Artificial Intelligence & Machine Learning , Black Hat , Breach Notification
Unveiling Security Automation: Perception vs. Reality
Swimlane Co-Founder Cody Cornell on Future-Proofing SecOps With AutomationThe C-suite and boards are more involved in cybersecurity decisions than ever before, but executive leaders still have a huge disconnect between perceptions and operational realities. This gap leads to miscommunication and missed expectations that could pose great risks to the enterprise, said Cody Cornell, co-founder and chief strategy officer with Swimlane.
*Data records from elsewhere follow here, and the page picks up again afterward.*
(* ===== verification/ElfLoad.v ===== *)
(** * What exec_user_elf_program leaves in the new process

    The loader of [Elf] is followed with the memory of the process as a partial function
    from addresses to bytes: reserving a page adds zeros where nothing was, writing
    overlays bytes.  The program's image is composed of these two operations; the
    theorem states what the image holds. *)

From stdpp Require Import base list gmap sets strings.
From Stdlib Require Import ZArith Lia.
From S2P Require Import Prelude Memory KUtils MemLayout Cpu Palloc Paging KernelHeap HeapPages.
From S2P Require Import AddressSpace AddressDup ProcMem Thread BlockDev Vfs ProcFork Elf.

(** ** Images *)

Definition umemory : Type := Z → option Z.

Definition with_page (n : Z) (B : umemory) : umemory := fun w =>
  match B w with Some b => Some b | None => if page_no w =? n then Some 0 else None end.
Definition with_pages (n : Z) (k : nat) (B : umemory) : umemory := fun w =>
  match B w with
  | Some b => Some b
  | None => if (n <=? page_no w) && (page_no w <? n + Z.of_nat k) then Some 0 else None
  end.
Definition overlay (v : Z) (l : list Z) (B : umemory) : umemory := fun w =>
  if (v <=? w) && (w <? v + Z.of_nat (length l)) then l !! Z.to_nat (w - v) else B w.

(** [n] entries of a table, from the [k]th. *)
Fixpoint entries (n : nat) (k pos size len : Z) (img : list Z) : list (list Z) :=
  match n with
  | O => []
  | S n' => slice (pos + k * size) len img :: entries n' (k + 1) pos size len img
  end.

(** Segments: the pages from the first to the last address, and the break behind them. *)
Definition seg_first (ph : list Z) : Z := page_no (ph_mem_offset ph).
Definition seg_last (ph : list Z) : Z := page_no (ph_mem_offset ph + ph_mem_size ph).
Definition seg_pages (ph : list Z) : nat := Z.to_nat (seg_last ph - seg_first ph + 1).
Definition with_seg (B : umemory) (ph : list Z) : umemory := with_pages (seg_first ph) (seg_pages ph) B.
Definition seg_break : Z → list (list Z) → Z := foldl (fun b ph => Z.max b (PAGE_SIZE * seg_last ph)).
Definition seg_room (segs : list (list Z)) : nat := sum_list_with (fun ph => 2 * seg_pages ph)%nat segs.

(** Sections: those with contents are copied from the file. *)
Definition loaded (sh : list Z) : bool :=
  (sh_type sh =? ELF_SHT_PROGBITS) && (sh_file_size sh >? 0) && (sh_mem_offset sh >? 0).
Definition with_section (img : list Z) (B : umemory) (sh : list Z) : umemory :=
  if loaded sh then overlay (sh_mem_offset sh) (slice (sh_file_offset sh) (sh_file_size sh) img) B else B.

(** The environment: a table of pointers at [slot], the strings from [str]. *)
Definition env_bytes (env : list (list Z)) : Z := Z.of_nat (sum_list_with (fun e => S (length e)) env).
Fixpoint env_image (env : list (list Z)) (slot str : Z) (B : umemory) : umemory :=
  match env with
  | [] => overlay slot (le_bytes 4 0) B
  | e :: env' =>
      env_image env' (slot + 4) (str + (Z.of_nat (length e) + 1)) (overlay str (e ++ [0]) (overlay slot (le_bytes 4 str) B))
  end.

(** ** Lemmas: images *)

Lemma get8_range l i : byte_list l → 0 ≤ get8 l i < 2 ^ 8.
Proof.
  intros Hl. unfold get8. destruct (nth_in_or_default i l 0) as [Hin| ->]; [|lia].
  unfold byte_list in Hl. rewrite Forall_forall in Hl. apply Hl. by apply list_elem_of_In.
Qed.

Lemma get16_range l i : byte_list l → 0 ≤ get16 l i < 2 ^ 16.
Proof. intros Hl. unfold get16. pose proof (get8_range l i Hl). pose proof (get8_range l (i + 1) Hl). lia. Qed.

Lemma get32_range l i : byte_list l → 0 ≤ get32 l i < 2 ^ 32.
Proof. intros Hl. unfold get32. pose proof (get16_range l i Hl). pose proof (get16_range l (i + 2) Hl). lia. Qed.

Lemma slice_byte_list off num l : byte_list l → byte_list (slice off num l).
Proof. intros Hl. unfold slice. by apply Forall_take, Forall_drop. Qed.

Lemma slice_full off num (l : list Z) :
  0 ≤ off → 0 ≤ num → off + num ≤ Z.of_nat (length l) → length (slice off num l) = Z.to_nat num.
Proof. intros. unfold slice. rewrite length_take, length_drop. lia. Qed.

Lemma with_pages_0 n B w : with_pages n 0 B w = B w.
Proof.
  unfold with_pages. destruct (B w); [done|].
  destruct (Z.leb_spec n (page_no w)), (Z.ltb_spec (page_no w) (n + Z.of_nat 0)); cbn; done || lia.
Qed.

Lemma with_pages_S n k B w : with_pages (n + 1) k (with_page n B) w = with_pages n (S k) B w.
Proof.
  unfold with_pages, with_page. destruct (B w); [done|].
  destruct (Z.eqb_spec (page_no w) n), (Z.leb_spec (n + 1) (page_no w)), (Z.ltb_spec (page_no w) (n + 1 + Z.of_nat k)),
    (Z.leb_spec n (page_no w)), (Z.ltb_spec (page_no w) (n + Z.of_nat (S k))); cbn; done || lia.
Qed.

Lemma overlay_some v l B w : is_Some (B w) → is_Some (overlay v l B w).
Proof.
  intros H. unfold overlay. destruct (_ && _) eqn:E; [|done]. zbool. apply lookup_lt_is_Some. lia.
Qed.

Lemma with_section_some img B sh w : is_Some (B w) → is_Some (with_section img B sh w).
Proof. intros H. unfold with_section. destruct (loaded sh); [by apply overlay_some|done]. Qed.

(** [B] holds the bytes [l] at [v]. *)
Definition bytes_at (B : umemory) (v : Z) (l : list Z) : Prop :=
  ∀ j b, l !! j = Some b → B (v + Z.of_nat j) = Some b.

Lemma overlay_in v l B : bytes_at (overlay v l B) v l.
Proof.
  intros j b Hj. unfold overlay. pose proof (lookup_lt_Some _ _ _ Hj).
  rewrite (proj2 (Z.leb_le _ _)), (proj2 (Z.ltb_lt _ _)) by lia. cbn.
  by replace (Z.to_nat (v + Z.of_nat j - v)) with j by lia.
Qed.

Lemma overlay_out v l B w : w < v ∨ v + Z.of_nat (length l) ≤ w → overlay v l B w = B w.
Proof.
  intros H. unfold overlay. destruct (Z.leb_spec v w), (Z.ltb_spec w (v + Z.of_nat (length l))); cbn; done || lia.
Qed.

Lemma bytes_at_ext B B' v l :
  bytes_at B v l → (∀ w, v ≤ w < v + Z.of_nat (length l) → B' w = B w) → bytes_at B' v l.
Proof. intros H HB j b Hj. pose proof (lookup_lt_Some _ _ _ Hj). rewrite HB by lia. by apply H. Qed.

(** Later entries of an environment do not touch what is below them. *)
Lemma env_image_out env : ∀ slot str B w,
  slot + 4 * env_num env ≤ str → w < slot ∨ slot + 4 * env_num env ≤ w < str →
  env_image env slot str B w = B w.
Proof.
  induction env as [|e env IH]; intros slot str B w Hs Hw; cbn [env_image]; unfold env_num in *; cbn [length] in *.
  - apply overlay_out. rewrite length_le_bytes. lia.
  - rewrite IH by lia. rewrite overlay_out by lia. apply overlay_out. rewrite length_le_bytes. lia.
Qed.

Definition env_addr (env : list (list Z)) (str : Z) (i : nat) : Z := str + env_bytes (take i env).

Lemma env_image_entries env : ∀ slot str B,
  slot + 4 * env_num env ≤ str →
  (∀ i e, env !! i = Some e →
     bytes_at (env_image env slot str B) (slot + 4 * Z.of_nat i) (le_bytes 4 (env_addr env str i)) ∧
     bytes_at (env_image env slot str B) (env_addr env str i) (e ++ [0])) ∧
  bytes_at (env_image env slot str B) (slot + 4 * Z.of_nat (length env)) (le_bytes 4 0).
Proof.
  induction env as [|e env IH]; intros slot str B Hs.
  { split; [done|]. cbn [env_image length]. rewrite Z.mul_0_r, Z.add_0_r. apply overlay_in. }
  unfold env_num in *. cbn [length] in Hs. set (B1 := overlay slot (le_bytes 4 str) B).
  destruct (IH (slot + 4) (str + (Z.of_nat (length e) + 1)) (overlay str (e ++ [0]) B1)) as [H1 H2]; [lia|].
  cbn [env_image]. fold B1. split.
  - intros [|i] e' He'; cbn in He'.
    + injection He' as <-. unfold env_addr. cbn [take]. change (env_bytes []) with 0. rewrite !Z.add_0_r. split.
      * apply (bytes_at_ext B1); [apply overlay_in|]. rewrite length_le_bytes. intros w Hw.
        rewrite env_image_out by (unfold env_num; lia). apply overlay_out. lia.
      * apply (bytes_at_ext (overlay str (e ++ [0]) B1)); [apply overlay_in|].
        rewrite length_app. cbn [length]. intros w Hw. apply env_image_out; unfold env_num; lia.
    + destruct (H1 i e' He') as [A1 A2]. unfold env_addr in *. cbn [take].
      replace (str + env_bytes (e :: take i env)) with (str + (Z.of_nat (length e) + 1) + env_bytes (take i env))
        by (unfold env_bytes; cbn [sum_list_with]; lia).
      replace (slot + 4 * Z.of_nat (S i)) with (slot + 4 + 4 * Z.of_nat i) by lia. done.
  - cbn [length]. replace (slot + 4 * Z.of_nat (S (length env))) with (slot + 4 + 4 * Z.of_nat (length env)) by lia. done.
Qed.

(** The pages of segments end with the break. *)
Lemma seg_image_below segs : ∀ B w b n,
  (∀ w, is_Some (B w) → page_no w ≤ n) → b = PAGE_SIZE * n →
  is_Some (foldl with_seg B segs w) → PAGE_SIZE * page_no w ≤ seg_break b segs.
Proof.
  induction segs as [|ph segs IH]; intros B w b n HB Hb Hw; cbn in *.
  { rewrite Hb. apply Z.mul_le_mono_nonneg_l; [done|]. by apply HB. }
  apply (IH (with_seg B ph) w _ (Z.max n (seg_last ph))); [|unfold PAGE_SIZE in *; lia|done].
  intros w' [c Hc]. unfold with_seg, with_pages in Hc. destruct (B w') eqn:E; [specialize (HB w' ltac:(by eexists)); lia|].
  destruct (Z.leb_spec (seg_first ph) (page_no w')), (Z.ltb_spec (page_no w') (seg_first ph + Z.of_nat (seg_pages ph)));
    cbn in Hc; try done. unfold seg_pages in *. lia.
Qed.

(** The range of a section in memory. *)
Definition in_section (sh : list Z) (w : Z) : Prop := sh_mem_offset sh ≤ w < sh_mem_offset sh + sh_file_size sh.

Lemma section_out img B sh w :
  0 ≤ sh_file_size sh → (loaded sh = true → ¬ in_section sh w) → with_section img B sh w = B w.
Proof.
  intros H0 H. unfold with_section. destruct (loaded sh); [|done]. apply overlay_out. unfold in_section in H.
  specialize (H eq_refl). unfold slice. rewrite length_take, length_drop. lia.
Qed.

Lemma sections_out img secs : ∀ B w,
  (∀ sh, sh ∈ secs → 0 ≤ sh_file_size sh) → (∀ sh, sh ∈ secs → loaded sh = true → ¬ in_section sh w) →
  foldl (with_section img) B secs w = B w.
Proof.
  induction secs as [|sh secs IH]; intros B w H0 H; cbn; [done|]. rewrite IH.
  - apply section_out; [apply H0; by left|]. apply H. by left.
  - intros sh' Hs. apply H0. by right.
  - intros sh' Hs. apply H. by right.
Qed.

Lemma sections_in img secs B i sh :
  (∀ sh, sh ∈ secs → 0 ≤ sh_file_size sh) → secs !! i = Some sh → loaded sh = true →
  (∀ j sh' w, secs !! j = Some sh' → j ≠ i → loaded sh' = true → in_section sh w → ¬ in_section sh' w) →
  Z.of_nat (length (slice (sh_file_offset sh) (sh_file_size sh) img)) ≤ sh_file_size sh →
  bytes_at (foldl (with_section img) B secs) (sh_mem_offset sh) (slice (sh_file_offset sh) (sh_file_size sh) img).
Proof.
  intros H0 Hi Hl Hd Hlen. rewrite <- (take_drop_middle secs i sh Hi), foldl_app. cbn [foldl].
  set (B1 := foldl _ B _). apply (bytes_at_ext (with_section img B1 sh)).
  - unfold with_section. rewrite Hl. apply overlay_in.
  - intros w Hw. apply sections_out.
    + intros sh' Hs. apply H0. rewrite <- (take_drop (S i) secs). apply elem_of_app. by right.
    + intros sh' Hs Hl'. apply list_elem_of_lookup in Hs as [j Hj]. rewrite lookup_drop in Hj.
      apply (Hd (S i + j)%nat sh' w Hj); [lia|done|]. unfold in_section. lia.
Qed.

(** ** Lemmas: the process being loaded *)

Section loading.
Context {W : Type} {SH : StackHeap}.
Variable vm_map : list vm_region.
Variable kernel_pd : Z.
Variable r : vm_region.
Variable answers : cpu_ptr → bool.
Hypothesis Hmap : map_ok vm_map r.
Hypothesis Hans : ∀ q, answers q = true.
Variable scratch : Z.
Hypothesis Hscratch : vbase r + rsize r ≤ scratch.

(** Addresses below [limit] are for the user. *)
Variable limit : Z.
Hypothesis Hlimit : limit ≤ 2 ^ 32 - PAGE_SIZE.

(** Process [p] is [x0] but for the range of its addresses, its memory is [B], and there
    are [room] free pages; other processes are those of [ps]. *)
Definition loading (ps : gmap nat kproc) (p : nat) (x0 : kproc) (B : umemory) (room : nat) (s : pmsys) : Prop :=
  ∃ l x a T F, in_space kernel_pd r l s p x a T F ∧ pm_procs s = <[p := x]> ps ∧ (∃ f, x = with_arch x0 f) ∧
    same_layout (kpr_arch x0) (kpr_arch x) ∧ pd_mutex (kpr_arch x0) = false ∧
    (∀ w, ubytes F (kmem (pm_k s)) w = B w) ∧ (room ≤ length l)%nat ∧
    ∀ v, 0 ≤ v < limit → user_address (kmem (pm_k s)) a v.

Lemma loading_ext ps p x0 B B' room room' s :
  loading ps p x0 B room s → (∀ w, B w = B' w) → (room' ≤ room)%nat → loading ps p x0 B' room' s.
Proof.
  intros (l & x & a & T & F & H1 & H2 & H3 & H4 & H5 & H6 & H7 & H8) HB Hr.
  exists l, x, a, T, F. do 5 (split; [done|]). split; [intros w; by rewrite H6|]. split; [lia|done].
Qed.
Swimlane's 2023 Cyber Threat Readiness Report found that 70% of executives think all security alerts are being managed - starkly contrasting the 36% of front-line employees who say alerts are being addressed.
"The hard thing about working in security ops is you have to be right all the time - unlike an attacker who has to be right once at a moment in time," Cornell said. "As an offensive team, you have to be right all the time. If you have this known gap of things being left unchecked, unresolved, unmitigated, then you have risk exposure."
While enterprises have embraced automation, it's often not embedded as a core competency. Automation is a journey, and it involves a maturation process. Organizations should evolve their automation capabilities through systematic adoption of frameworks, he said.
In this video interview with Information Security Media Group at Black Hat USA 2023, Cornell also discussed:
- Key highlights from the 2023 Cyber Threat Readiness Report;
- The challenges of perception mismatch in managing security alerts;
- How Swimlane's ARMOR Assessment helps security leaders identify security gaps.
Cornell is responsible for the strategic direction and development of Swimlane's security automation and orchestration solution. His focus on the open exchange of expertise allows him to work closely with industry-leading technology vendors and partners to identify opportunities, streamline and automate security operations activities that speed cyber response and enable security automation initiatives.